*** Listed entries Section Begins ***
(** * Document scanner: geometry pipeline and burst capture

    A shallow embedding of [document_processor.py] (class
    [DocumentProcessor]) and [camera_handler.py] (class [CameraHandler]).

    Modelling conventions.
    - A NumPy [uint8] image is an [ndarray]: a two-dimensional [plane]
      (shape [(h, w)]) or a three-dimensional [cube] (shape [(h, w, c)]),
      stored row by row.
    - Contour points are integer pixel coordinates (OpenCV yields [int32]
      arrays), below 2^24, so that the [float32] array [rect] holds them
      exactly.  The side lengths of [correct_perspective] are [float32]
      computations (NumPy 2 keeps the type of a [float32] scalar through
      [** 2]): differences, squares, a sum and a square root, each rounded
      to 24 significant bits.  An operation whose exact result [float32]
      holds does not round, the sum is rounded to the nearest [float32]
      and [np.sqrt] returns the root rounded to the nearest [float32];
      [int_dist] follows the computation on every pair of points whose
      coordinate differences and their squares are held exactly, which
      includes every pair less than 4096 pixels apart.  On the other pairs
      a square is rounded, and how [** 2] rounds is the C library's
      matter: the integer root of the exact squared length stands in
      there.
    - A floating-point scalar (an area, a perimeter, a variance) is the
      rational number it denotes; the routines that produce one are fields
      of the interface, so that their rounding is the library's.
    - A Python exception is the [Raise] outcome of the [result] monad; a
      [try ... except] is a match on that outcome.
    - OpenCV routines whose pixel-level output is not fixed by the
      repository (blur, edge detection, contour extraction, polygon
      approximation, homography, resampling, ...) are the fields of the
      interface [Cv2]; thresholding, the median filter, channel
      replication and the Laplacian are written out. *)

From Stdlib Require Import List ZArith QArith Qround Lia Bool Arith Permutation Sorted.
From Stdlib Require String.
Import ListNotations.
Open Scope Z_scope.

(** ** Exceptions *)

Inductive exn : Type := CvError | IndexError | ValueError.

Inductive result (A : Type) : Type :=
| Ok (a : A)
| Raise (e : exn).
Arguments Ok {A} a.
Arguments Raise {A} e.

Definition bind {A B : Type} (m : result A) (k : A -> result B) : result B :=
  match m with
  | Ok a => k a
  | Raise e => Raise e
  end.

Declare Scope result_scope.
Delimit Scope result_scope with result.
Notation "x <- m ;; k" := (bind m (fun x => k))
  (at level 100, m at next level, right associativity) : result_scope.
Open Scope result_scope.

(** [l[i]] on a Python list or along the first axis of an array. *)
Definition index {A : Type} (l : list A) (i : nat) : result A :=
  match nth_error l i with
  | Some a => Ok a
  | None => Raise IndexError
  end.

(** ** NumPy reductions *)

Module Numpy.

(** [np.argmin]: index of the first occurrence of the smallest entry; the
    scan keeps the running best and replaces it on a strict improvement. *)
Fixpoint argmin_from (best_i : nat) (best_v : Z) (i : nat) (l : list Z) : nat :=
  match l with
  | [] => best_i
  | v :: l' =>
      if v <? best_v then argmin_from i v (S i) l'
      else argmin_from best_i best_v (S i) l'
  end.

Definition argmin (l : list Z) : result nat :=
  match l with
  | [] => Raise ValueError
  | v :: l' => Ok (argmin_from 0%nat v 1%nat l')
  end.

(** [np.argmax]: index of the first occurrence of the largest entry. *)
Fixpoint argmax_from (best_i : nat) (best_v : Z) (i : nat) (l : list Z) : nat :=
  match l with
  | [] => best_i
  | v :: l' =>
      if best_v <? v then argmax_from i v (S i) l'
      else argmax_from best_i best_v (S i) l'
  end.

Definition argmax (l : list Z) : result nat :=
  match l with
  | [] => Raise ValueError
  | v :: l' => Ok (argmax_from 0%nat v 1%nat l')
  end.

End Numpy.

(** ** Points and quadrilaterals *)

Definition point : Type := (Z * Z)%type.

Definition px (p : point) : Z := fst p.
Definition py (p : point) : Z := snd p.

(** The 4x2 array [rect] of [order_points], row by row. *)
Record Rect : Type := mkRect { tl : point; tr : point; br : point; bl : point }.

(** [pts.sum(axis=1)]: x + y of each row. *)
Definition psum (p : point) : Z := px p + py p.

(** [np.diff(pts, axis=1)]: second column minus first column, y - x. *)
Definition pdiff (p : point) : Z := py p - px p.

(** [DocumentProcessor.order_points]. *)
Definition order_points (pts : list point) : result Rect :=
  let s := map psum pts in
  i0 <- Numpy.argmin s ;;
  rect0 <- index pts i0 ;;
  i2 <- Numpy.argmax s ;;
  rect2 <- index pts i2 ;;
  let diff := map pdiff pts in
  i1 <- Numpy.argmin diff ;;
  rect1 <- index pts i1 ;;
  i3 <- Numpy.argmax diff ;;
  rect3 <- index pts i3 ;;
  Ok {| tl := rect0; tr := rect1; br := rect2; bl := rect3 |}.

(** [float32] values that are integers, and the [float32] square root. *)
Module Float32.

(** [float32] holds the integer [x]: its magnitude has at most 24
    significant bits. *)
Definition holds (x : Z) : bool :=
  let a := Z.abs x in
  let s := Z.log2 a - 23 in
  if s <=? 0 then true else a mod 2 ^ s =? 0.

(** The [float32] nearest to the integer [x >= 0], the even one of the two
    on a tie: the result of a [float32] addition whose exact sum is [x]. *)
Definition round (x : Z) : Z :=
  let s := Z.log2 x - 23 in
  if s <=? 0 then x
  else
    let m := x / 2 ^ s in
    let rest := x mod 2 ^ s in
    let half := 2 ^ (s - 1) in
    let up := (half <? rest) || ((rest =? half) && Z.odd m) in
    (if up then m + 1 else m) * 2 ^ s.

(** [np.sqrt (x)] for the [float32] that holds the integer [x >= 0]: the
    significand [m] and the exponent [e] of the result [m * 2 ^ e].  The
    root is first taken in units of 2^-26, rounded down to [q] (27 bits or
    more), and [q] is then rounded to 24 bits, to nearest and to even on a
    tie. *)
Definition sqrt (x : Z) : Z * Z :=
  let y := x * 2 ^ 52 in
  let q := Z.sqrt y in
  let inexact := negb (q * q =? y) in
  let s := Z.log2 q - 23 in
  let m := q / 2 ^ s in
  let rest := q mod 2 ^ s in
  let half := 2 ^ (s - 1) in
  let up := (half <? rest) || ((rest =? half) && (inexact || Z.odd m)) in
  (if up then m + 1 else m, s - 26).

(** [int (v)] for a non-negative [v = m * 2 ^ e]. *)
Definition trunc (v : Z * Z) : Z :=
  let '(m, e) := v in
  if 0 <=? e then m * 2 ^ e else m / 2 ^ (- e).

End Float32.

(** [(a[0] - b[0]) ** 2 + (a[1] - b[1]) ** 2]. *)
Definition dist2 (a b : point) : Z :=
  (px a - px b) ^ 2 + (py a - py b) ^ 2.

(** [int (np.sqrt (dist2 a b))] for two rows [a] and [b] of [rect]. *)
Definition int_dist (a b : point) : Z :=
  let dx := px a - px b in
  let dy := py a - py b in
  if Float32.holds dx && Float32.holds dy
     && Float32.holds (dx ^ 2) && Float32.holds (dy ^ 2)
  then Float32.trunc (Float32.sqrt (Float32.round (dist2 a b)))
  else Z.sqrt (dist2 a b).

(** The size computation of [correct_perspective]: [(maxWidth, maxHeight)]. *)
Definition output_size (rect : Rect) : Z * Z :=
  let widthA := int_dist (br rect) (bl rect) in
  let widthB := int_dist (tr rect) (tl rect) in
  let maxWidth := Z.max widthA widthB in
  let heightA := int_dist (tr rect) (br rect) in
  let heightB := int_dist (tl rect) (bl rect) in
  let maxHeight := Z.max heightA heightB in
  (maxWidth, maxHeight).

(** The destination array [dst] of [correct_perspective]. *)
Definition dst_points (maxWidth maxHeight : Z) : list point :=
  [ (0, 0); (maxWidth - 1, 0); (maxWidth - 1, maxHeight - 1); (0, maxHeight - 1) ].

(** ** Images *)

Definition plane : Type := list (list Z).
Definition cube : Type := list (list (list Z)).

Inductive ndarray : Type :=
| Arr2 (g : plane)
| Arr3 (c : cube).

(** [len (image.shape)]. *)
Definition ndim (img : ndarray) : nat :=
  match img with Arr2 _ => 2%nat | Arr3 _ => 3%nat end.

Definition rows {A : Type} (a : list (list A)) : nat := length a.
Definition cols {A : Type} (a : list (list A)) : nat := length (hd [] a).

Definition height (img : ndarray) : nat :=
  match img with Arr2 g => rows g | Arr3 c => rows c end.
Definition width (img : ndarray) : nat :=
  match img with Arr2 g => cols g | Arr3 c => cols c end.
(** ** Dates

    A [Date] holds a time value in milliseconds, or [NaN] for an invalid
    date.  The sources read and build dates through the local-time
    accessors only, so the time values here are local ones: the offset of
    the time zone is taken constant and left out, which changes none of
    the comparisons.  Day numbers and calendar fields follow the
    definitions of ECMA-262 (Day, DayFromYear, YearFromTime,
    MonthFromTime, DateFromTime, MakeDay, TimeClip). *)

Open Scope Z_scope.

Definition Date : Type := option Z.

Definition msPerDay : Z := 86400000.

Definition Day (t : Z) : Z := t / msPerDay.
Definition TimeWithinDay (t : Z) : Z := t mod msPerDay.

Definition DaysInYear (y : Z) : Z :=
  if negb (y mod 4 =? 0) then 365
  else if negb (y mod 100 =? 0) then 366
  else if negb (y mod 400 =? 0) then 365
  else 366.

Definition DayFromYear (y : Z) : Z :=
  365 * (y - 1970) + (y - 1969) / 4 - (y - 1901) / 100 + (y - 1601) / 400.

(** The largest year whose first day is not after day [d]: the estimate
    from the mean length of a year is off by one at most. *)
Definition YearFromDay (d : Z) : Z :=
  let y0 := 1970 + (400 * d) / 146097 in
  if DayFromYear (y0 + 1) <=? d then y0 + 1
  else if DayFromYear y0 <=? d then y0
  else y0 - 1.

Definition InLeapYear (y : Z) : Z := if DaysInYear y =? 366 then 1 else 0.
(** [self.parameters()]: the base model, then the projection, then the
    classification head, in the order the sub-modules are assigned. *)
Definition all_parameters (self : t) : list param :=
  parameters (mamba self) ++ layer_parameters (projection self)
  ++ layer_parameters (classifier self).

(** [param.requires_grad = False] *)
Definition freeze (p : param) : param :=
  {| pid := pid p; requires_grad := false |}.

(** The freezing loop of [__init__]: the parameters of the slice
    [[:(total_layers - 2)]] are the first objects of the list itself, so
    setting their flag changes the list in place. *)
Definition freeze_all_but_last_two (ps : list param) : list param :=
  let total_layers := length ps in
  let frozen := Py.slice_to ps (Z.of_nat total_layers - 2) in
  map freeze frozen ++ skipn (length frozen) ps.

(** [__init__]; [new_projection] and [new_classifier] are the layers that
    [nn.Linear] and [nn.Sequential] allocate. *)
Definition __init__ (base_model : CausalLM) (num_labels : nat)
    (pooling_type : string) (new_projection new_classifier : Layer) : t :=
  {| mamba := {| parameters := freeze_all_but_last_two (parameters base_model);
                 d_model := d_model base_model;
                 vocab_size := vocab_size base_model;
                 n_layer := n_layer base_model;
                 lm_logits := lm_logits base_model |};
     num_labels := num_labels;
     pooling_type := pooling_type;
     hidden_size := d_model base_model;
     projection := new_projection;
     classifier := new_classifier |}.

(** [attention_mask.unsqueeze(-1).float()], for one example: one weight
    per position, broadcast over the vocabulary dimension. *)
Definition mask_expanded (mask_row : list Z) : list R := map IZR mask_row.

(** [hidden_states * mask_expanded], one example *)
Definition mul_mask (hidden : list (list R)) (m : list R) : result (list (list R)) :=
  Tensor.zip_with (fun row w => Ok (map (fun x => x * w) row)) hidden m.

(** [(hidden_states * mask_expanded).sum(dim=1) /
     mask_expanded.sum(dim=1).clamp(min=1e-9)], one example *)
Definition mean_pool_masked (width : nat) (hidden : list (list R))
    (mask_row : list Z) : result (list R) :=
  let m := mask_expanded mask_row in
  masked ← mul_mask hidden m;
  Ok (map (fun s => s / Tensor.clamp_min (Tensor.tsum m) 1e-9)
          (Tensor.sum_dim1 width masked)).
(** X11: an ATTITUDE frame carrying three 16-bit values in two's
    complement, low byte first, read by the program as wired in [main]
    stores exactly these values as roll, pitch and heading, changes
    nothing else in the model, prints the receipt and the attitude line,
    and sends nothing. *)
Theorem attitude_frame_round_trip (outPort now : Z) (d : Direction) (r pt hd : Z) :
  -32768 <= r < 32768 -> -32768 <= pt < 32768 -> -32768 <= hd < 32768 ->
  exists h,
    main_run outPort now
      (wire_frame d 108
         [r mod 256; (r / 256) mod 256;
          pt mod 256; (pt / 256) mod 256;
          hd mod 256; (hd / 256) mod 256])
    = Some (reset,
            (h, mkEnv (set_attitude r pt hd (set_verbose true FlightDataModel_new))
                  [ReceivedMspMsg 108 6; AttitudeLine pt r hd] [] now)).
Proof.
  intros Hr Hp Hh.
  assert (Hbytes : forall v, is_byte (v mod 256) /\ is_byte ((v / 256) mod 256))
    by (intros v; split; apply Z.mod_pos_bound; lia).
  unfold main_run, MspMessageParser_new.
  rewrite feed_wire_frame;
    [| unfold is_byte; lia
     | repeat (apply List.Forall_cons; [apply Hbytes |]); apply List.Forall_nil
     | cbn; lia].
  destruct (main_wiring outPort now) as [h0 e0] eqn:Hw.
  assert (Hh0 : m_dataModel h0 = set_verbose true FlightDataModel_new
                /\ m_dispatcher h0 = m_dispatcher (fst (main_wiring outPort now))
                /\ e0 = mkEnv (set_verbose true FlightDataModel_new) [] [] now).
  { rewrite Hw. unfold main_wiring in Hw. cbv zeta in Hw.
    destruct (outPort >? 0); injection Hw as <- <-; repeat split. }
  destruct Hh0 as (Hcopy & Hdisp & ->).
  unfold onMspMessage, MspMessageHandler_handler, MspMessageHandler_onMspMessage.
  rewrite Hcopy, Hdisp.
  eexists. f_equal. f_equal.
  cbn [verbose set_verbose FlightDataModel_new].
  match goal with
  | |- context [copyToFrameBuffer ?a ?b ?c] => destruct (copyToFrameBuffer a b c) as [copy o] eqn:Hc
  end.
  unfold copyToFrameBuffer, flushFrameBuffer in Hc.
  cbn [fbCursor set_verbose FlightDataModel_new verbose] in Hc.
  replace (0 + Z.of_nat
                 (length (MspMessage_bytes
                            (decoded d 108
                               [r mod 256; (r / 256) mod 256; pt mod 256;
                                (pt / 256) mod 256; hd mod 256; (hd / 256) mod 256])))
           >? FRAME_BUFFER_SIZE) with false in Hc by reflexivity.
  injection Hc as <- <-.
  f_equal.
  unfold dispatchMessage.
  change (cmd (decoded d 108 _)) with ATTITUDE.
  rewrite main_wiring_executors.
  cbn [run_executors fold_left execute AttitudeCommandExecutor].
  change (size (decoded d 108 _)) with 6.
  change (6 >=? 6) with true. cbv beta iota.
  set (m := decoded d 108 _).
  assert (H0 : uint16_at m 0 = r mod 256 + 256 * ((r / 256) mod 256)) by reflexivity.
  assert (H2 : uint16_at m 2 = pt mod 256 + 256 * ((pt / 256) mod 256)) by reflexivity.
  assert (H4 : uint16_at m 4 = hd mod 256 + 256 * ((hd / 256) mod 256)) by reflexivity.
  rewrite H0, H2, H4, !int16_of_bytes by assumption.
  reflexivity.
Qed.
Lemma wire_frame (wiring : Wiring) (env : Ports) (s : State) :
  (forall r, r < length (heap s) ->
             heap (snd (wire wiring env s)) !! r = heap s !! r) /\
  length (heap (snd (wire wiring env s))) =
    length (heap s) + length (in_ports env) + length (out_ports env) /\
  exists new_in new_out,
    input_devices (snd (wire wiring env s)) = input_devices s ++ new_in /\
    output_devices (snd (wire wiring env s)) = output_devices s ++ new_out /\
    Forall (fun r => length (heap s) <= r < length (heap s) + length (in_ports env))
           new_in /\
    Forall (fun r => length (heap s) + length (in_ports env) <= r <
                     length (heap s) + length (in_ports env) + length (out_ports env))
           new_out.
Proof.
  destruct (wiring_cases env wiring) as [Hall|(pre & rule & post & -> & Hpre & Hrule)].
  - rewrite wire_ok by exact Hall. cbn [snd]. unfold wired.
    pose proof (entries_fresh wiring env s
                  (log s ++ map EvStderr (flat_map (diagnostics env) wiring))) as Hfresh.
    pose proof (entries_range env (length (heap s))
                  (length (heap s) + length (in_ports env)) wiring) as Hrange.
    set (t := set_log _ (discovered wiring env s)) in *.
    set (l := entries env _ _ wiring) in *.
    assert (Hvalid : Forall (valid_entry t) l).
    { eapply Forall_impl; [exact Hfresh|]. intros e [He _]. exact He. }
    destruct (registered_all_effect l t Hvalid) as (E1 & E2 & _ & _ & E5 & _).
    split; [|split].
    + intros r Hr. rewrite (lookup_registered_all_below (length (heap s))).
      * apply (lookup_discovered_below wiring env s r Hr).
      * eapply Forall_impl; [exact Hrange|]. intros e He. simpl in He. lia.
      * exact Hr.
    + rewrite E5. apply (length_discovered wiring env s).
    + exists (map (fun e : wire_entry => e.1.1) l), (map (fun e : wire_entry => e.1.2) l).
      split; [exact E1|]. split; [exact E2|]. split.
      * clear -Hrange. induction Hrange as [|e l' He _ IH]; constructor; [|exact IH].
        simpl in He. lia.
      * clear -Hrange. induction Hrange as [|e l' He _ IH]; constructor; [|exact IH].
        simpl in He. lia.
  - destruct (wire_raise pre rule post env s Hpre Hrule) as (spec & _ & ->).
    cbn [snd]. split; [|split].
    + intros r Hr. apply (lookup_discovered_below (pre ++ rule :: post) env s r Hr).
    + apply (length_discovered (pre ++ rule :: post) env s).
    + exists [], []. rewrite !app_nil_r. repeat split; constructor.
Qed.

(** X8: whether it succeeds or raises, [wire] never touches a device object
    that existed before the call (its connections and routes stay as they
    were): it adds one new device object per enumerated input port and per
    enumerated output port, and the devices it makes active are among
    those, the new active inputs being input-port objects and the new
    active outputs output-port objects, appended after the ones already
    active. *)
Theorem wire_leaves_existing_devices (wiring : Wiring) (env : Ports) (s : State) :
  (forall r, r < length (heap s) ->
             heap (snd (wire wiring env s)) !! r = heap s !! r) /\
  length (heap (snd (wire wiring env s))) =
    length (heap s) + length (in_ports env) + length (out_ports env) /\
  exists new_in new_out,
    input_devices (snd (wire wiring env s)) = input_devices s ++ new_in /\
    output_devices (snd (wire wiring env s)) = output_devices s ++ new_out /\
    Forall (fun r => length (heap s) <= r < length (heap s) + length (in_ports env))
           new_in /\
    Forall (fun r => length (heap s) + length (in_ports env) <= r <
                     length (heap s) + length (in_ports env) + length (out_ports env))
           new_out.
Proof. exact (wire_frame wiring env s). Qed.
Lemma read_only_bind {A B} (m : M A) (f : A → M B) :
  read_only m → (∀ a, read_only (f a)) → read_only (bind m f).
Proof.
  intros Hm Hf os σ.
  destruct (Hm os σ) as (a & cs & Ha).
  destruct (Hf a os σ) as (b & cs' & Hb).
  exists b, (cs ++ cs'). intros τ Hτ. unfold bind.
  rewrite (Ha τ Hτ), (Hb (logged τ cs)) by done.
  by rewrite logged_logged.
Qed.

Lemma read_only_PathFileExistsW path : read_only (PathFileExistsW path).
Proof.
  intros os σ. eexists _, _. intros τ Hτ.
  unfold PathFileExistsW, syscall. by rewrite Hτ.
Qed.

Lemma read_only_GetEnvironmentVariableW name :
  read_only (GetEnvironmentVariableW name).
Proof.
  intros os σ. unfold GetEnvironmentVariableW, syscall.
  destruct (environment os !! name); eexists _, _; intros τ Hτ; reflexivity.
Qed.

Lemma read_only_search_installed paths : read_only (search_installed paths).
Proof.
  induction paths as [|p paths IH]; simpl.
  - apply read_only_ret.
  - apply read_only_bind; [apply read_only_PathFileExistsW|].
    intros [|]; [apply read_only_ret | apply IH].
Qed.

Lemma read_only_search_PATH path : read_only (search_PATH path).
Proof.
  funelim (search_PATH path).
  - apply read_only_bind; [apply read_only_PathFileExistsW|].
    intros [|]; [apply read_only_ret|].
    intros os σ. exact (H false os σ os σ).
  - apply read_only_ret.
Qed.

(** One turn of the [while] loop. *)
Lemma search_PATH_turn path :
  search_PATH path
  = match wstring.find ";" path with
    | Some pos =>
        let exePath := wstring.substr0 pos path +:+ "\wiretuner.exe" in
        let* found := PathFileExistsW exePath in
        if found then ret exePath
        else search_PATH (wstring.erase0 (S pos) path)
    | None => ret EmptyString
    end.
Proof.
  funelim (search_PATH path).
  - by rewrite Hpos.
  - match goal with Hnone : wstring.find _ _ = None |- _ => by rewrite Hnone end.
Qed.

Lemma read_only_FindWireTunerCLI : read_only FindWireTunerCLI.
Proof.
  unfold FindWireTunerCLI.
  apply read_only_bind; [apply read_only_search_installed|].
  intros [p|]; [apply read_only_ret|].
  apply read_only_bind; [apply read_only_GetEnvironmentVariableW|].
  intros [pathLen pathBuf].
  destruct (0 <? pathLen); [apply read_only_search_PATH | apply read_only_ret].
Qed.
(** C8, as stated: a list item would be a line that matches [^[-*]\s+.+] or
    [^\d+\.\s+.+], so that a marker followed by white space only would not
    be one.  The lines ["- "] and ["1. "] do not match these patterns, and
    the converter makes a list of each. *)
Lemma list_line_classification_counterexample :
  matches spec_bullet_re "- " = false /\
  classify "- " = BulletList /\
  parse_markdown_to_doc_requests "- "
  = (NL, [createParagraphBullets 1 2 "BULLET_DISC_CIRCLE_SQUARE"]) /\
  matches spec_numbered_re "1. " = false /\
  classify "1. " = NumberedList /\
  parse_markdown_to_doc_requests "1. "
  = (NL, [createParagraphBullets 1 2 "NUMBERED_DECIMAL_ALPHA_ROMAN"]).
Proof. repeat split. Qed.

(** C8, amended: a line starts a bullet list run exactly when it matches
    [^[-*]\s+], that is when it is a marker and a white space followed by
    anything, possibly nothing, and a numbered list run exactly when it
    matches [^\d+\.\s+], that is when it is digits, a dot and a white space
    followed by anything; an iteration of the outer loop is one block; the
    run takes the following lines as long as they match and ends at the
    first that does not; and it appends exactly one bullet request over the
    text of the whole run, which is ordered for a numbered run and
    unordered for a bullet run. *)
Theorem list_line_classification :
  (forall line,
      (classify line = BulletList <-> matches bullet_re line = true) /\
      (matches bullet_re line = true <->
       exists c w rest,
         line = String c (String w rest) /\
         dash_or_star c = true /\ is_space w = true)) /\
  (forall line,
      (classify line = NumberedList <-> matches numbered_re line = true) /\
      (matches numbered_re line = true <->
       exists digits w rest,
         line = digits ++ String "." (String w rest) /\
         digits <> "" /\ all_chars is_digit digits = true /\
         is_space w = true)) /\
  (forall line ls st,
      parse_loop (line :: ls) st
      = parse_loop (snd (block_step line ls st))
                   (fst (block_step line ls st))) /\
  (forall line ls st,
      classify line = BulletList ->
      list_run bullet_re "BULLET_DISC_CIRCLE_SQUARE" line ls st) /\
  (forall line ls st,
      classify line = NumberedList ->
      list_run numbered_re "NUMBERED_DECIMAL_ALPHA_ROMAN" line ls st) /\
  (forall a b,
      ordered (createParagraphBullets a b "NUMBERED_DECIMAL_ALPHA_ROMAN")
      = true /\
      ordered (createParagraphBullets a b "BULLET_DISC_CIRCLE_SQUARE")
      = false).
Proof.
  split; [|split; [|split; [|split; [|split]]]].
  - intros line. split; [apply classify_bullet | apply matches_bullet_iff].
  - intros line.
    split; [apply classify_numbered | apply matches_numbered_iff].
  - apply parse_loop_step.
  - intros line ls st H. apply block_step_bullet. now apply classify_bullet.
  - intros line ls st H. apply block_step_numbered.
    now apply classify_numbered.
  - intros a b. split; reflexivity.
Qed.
*** Listed entries Section Ends ***
=== Exercise details ===
Print, from the entries above, the line with "freeze_all_but_last_two (parameters base_model);", the line with "classifier := new_classifier" and all lines between them, exactly and with nothing else.

=== Exercise result ===
  {| mamba := {| parameters := freeze_all_but_last_two (parameters base_model);
                 d_model := d_model base_model;
                 vocab_size := vocab_size base_model;
                 n_layer := n_layer base_model;
                 lm_logits := lm_logits base_model |};
     num_labels := num_labels;
     pooling_type := pooling_type;
     hidden_size := d_model base_model;
     projection := new_projection;
     classifier := new_classifier |}.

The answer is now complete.